Pferde Physiotherapie & Osteopathie


Massage

Massagen beim Pferd? Bringt das denn was?

Genau wie Menschen können Pferde an Muskelverspannungen leiden. Solche Muskelverspannungen werden z.B. durch Fehlbelastungen und Fehlstellungen verursacht, die ihrerseits beispielsweise durch Verletzungen oder Überbeanspruchung entstehen können. Auch beim Pferd sind da Massagebehandlungen sehr wirksam. Neben dem Vertrauen, dass durch die Berührung mit den Händen des Physiotherapeuten/ der Physiotherapeutin geschaffen wird, wird auch noch die Durchblutung und somit der Kreislauf und der Stoffwechsel angeregt. Außerdem löst eine Massage auch bei einem Pferd ein angenehmes Wohlgefühl aus.

Und wann sind die Anwendungen von Massagen sinnvoll?

Neben der reinen Wohlfühlmassage, die dem Pferd immer gut tut, können Pferdemassagen dann sinnvoll sein, wenn ein Pferd verletzt ist und deshalb im Training sehr geschont werden muss: Um den starken Muskelabbau zu stoppen, werden Massagen angewendet. Die guten Effekte von Massagen auf die Muskulatur kann man sich auch zu Nutze machen, um bei ohnehin schon fitten Tieren weitere Leistungssteigerungen zu bewirken. Außerdem können durch Massagen die Ausschüttung von Stresshormonen abgesenkt, die Wundheilung von Verletzungen beschleunigt und sogar Schmerzen gelindert werden. Für speziellere Heilungszwecke kann eine Massage auch mit Lymphdrainagen, Dehnungen oder Akupressur kombiniert werden.

Nicht sinnvoll oder sogar schädlich sind Massagen bei akuten Verletzungen und Entzündungen.

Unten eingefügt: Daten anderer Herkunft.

Lemma collect_rules vhs : collect domains vhs = add_rules (rules_of vhs) (mk_table ∅ [] [] None).
Proof.
  unfold collect, add_rules, rules_of. generalize (mk_table (VH:=VH) ∅ [] [] None).
  induction vhs as [|vh vhs IH]; intros t; [done|]. simpl.
  rewrite fold_left_app, IH. f_equal.
  generalize t. clear. induction (domains vh) as [|d ds IH]; intros t; [done|]. simpl. by rewrite IH.
Qed.

Definition exact_of (h : str) (r : rule) : option VH := if bool_decide (r.1 = Exact h) then Some r.2 else None.
Definition suffix_of_rule (r : rule) : option (str * VH) :=
  match r.1 with Suffix s => Some (s, r.2) | _ => None end.
Definition prefix_of_rule (r : rule) : option (str * VH) :=
  match r.1 with Prefix s => Some (s, r.2) | _ => None end.
Definition wildcard_of (r : rule) : option VH :=
  match r.1 with Wildcard => Some r.2 | _ => None end.

Lemma add_rules_exact rules t h :
  exact (add_rules rules t) !! h =
  match exact t !! h with Some vh => Some vh | None => find_map (exact_of h) rules end.
Proof.
  unfold add_rules. revert t. induction rules as [|[d v] rules IH]; intros t; simpl.
  { by destruct (exact t !! h). }
  rewrite IH. unfold exact_of at 2. simpl. destruct d as [|p|s|h']; simpl; try done.
  destruct (exact t !! h') as [w|] eqn:E; simpl.
  - case_bool_decide as Hh; simplify_eq; [by rewrite E|]. done.
  - case_bool_decide as Hh; simplify_eq; [by rewrite E, lookup_insert_eq|].
    by rewrite lookup_insert_ne by congruence.
Qed.

Lemma add_rules_suffixes rules t :
  suffixes (add_rules rules t) = suffixes t ++ omap suffix_of_rule rules.
Proof.
  unfold add_rules. revert t. induction rules as [|[d v] rules IH]; intros t; simpl.
  { by rewrite app_nil_r. }
  rewrite IH. destruct d; simpl; try done. by rewrite <-(assoc_L (++)).
Qed.

Lemma add_rules_prefixes rules t :
  prefixes (add_rules rules t) = prefixes t ++ omap prefix_of_rule rules.
Proof.
  unfold add_rules. revert t. induction rules as [|[d v] rules IH]; intros t; simpl.
  { by rewrite app_nil_r. }
  rewrite IH. destruct d; simpl; try done. by rewrite <-(assoc_L (++)).
Qed.

Lemma add_rules_wildcard rules t :
  wildcard (add_rules rules t) =
  match wildcard t with Some vh => Some vh | None => find_map wildcard_of rules end.
Proof.
  unfold add_rules. revert t. induction rules as [|[d v] rules IH]; intros t; simpl.
  { by destruct (wildcard t). }
  rewrite IH. destruct d; simpl; try done. by destruct (wildcard t).
Qed.

(** *** The sort *)

Definition longer : relation (str * VH) := λ x y, length y.1 ≤ length x.1.

Lemma insert_elem (x : str * VH) l y : y ∈ insert_by_length x l ↔ y = x ∨ y ∈ l.
Proof.
  induction l as [|z l IH]; simpl; [set_solver|]. case_bool_decide; set_solver.
Qed.

Lemma insert_sorted x l : StronglySorted longer l → StronglySorted longer (insert_by_length x l).
Proof.
  unfold longer. induction 1 as [|y l Hl IH Hy]; simpl; [repeat constructor|].
  rewrite Forall_forall in Hy. case_bool_decide.
  - constructor; [constructor; [done|by apply Forall_forall]|].
    apply Forall_forall. intros z [->|Hz]%elem_of_cons; [done|]. specialize (Hy z Hz). lia.
  - constructor; [done|]. apply Forall_forall.
    intros z [->|Hz]%insert_elem; [lia|auto].
Qed.

Lemma sort_sorted (l : list (str * VH)) : StronglySorted longer (sort_by_length l).
Proof. induction l; simpl; [constructor|]. by apply insert_sorted. Qed.

Lemma find_insert p x l :
  StronglySorted longer l →
  find p (insert_by_length x l) =
  if p x then
    match find p l with
    | Some y => if bool_decide (length x.1 < length y.1) then Some y else Some x
    | None => Some x
    end
  else find p l.
Proof.
  unfold longer. induction 1 as [|y l Hl IH Hy]; simpl; [by destruct (p x)|].
  rewrite Forall_forall in Hy. case_bool_decide as Hlen; simpl.
  - destruct (p x); [|done].
    destruct (p y); [by rewrite bool_decide_eq_false_2 by lia|].
    destruct (find p l) as [z|] eqn:Ez; [|done].
    apply find_Some in Ez as (l1 & l2 & -> & _).
    rewrite bool_decide_eq_false_2; [done|]. specialize (Hy z ltac:(set_solver)). lia.
  - rewrite IH. destruct (p y); [|done]. rewrite bool_decide_eq_true_2 by lia. by destruct (p x).
Qed.

(** The first match of the sorted list is the first of the longest matches. *)
Lemma find_sort_first_best (kind : rule → option (str * VH)) (f : MatchHost → option MatchHostScoreLPM)
    (score : nat → MatchHostScoreLPM) (p : str * VH → bool) rules :
  (∀ n m, score_gt (score n) (score m) = bool_decide (m < n)) →
  (∀ r, scored f r = x ← kind r; if p x then Some (score (length x.1), x.2) else None) →
  (λ x : str * VH, (score (length x.1), x.2)) <$> find p (sort_by_length (omap kind rules)) =
  first_best f rules.
Proof.
  intros Hscore Hf. induction rules as [|r rules IH]; [done|].
  change (first_best f (r :: rules)) with (prefer (scored f r) (first_best f rules)).
  rewrite <-IH, Hf. cbn [omap list_omap].
  destruct (kind r) as [x|] eqn:E; simpl; [|done].
  rewrite find_insert by apply sort_sorted. destruct (p x); [|done].
  destruct (find p (sort_by_length (omap kind rules))) as [y|] eqn:Ey; simpl; [|done].
  rewrite Hscore. by case_bool_decide.
Qed.

Lemma exact_first_best raw (rules : list rule) :
  first_best (exact_score raw) rules =
  (λ vh, (ScoreExact (length (strip_dot raw)), vh)) <$> find_map (exact_of (strip_dot raw)) rules.
Proof.
  induction rules as [|[d v] rules IH]; [done|]. cbn [find_map first_best foldr].
  change (foldr _ _ rules) with (first_best (exact_score raw) rules).
  rewrite IH. unfold scored, exact_of. cbn [fst snd].
  destruct d as [|p|s|h]; cbn [exact_score eval_lpm_host fmap option_fmap option_map prefer];
    [by rewrite bool_decide_eq_false_2 by done..|].
  destruct (decide (h = strip_dot raw)) as [->|Hh].
  - rewrite !bool_decide_eq_true_2 by done. simpl.
    destruct (find_map _ rules); [|done]. simpl. by rewrite score_gt_irrefl.
  - by rewrite !bool_decide_eq_false_2 by congruence.
Qed.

Und wie läuft so eine Massage ab?

Generell gibt es verschiedene Massagetechniken. Bei einer kompletten Massage werden die meisten dieser Techniken miteinander kombiniert, aber auch die Anwendung einzelner Griffe kann manchmal schon kurzfristig weiterhelfen, etwa bei einem Turnier, wenn für eine Komplettmassage die Zeit fehlt. Generell wird eine Massage mit der Effleurage-Technik eingeleitet. Dabei streicht die Pferdetherapeutin/ der Pferdetherapeut mehr oder weniger kräftig über die Körperpartien, um beim Pferd zunächst mal Vertrauen aufzubauen. Da wirkungsvolle Massagen zwischendurch etwas schmerzhaft sein können, wird diese Technik auch mitten in der Massagebehandlung angewendet, damit sich das Pferd nach anstrengenderen Phasen erholen kann. Diese anstrengenderen Phasen bestehen in der Regel aus den Techniken der Petrissage - Kneten der Partien zwischen den Händen oder Walken der Partien durch Aufdrücken auf die Knochen unter dem Gewebe, Friktion - Reiben des Gewebes mit mehr oder weniger Druck und Tapotements - schnelles Klopfen auf die jeweiligen Partien.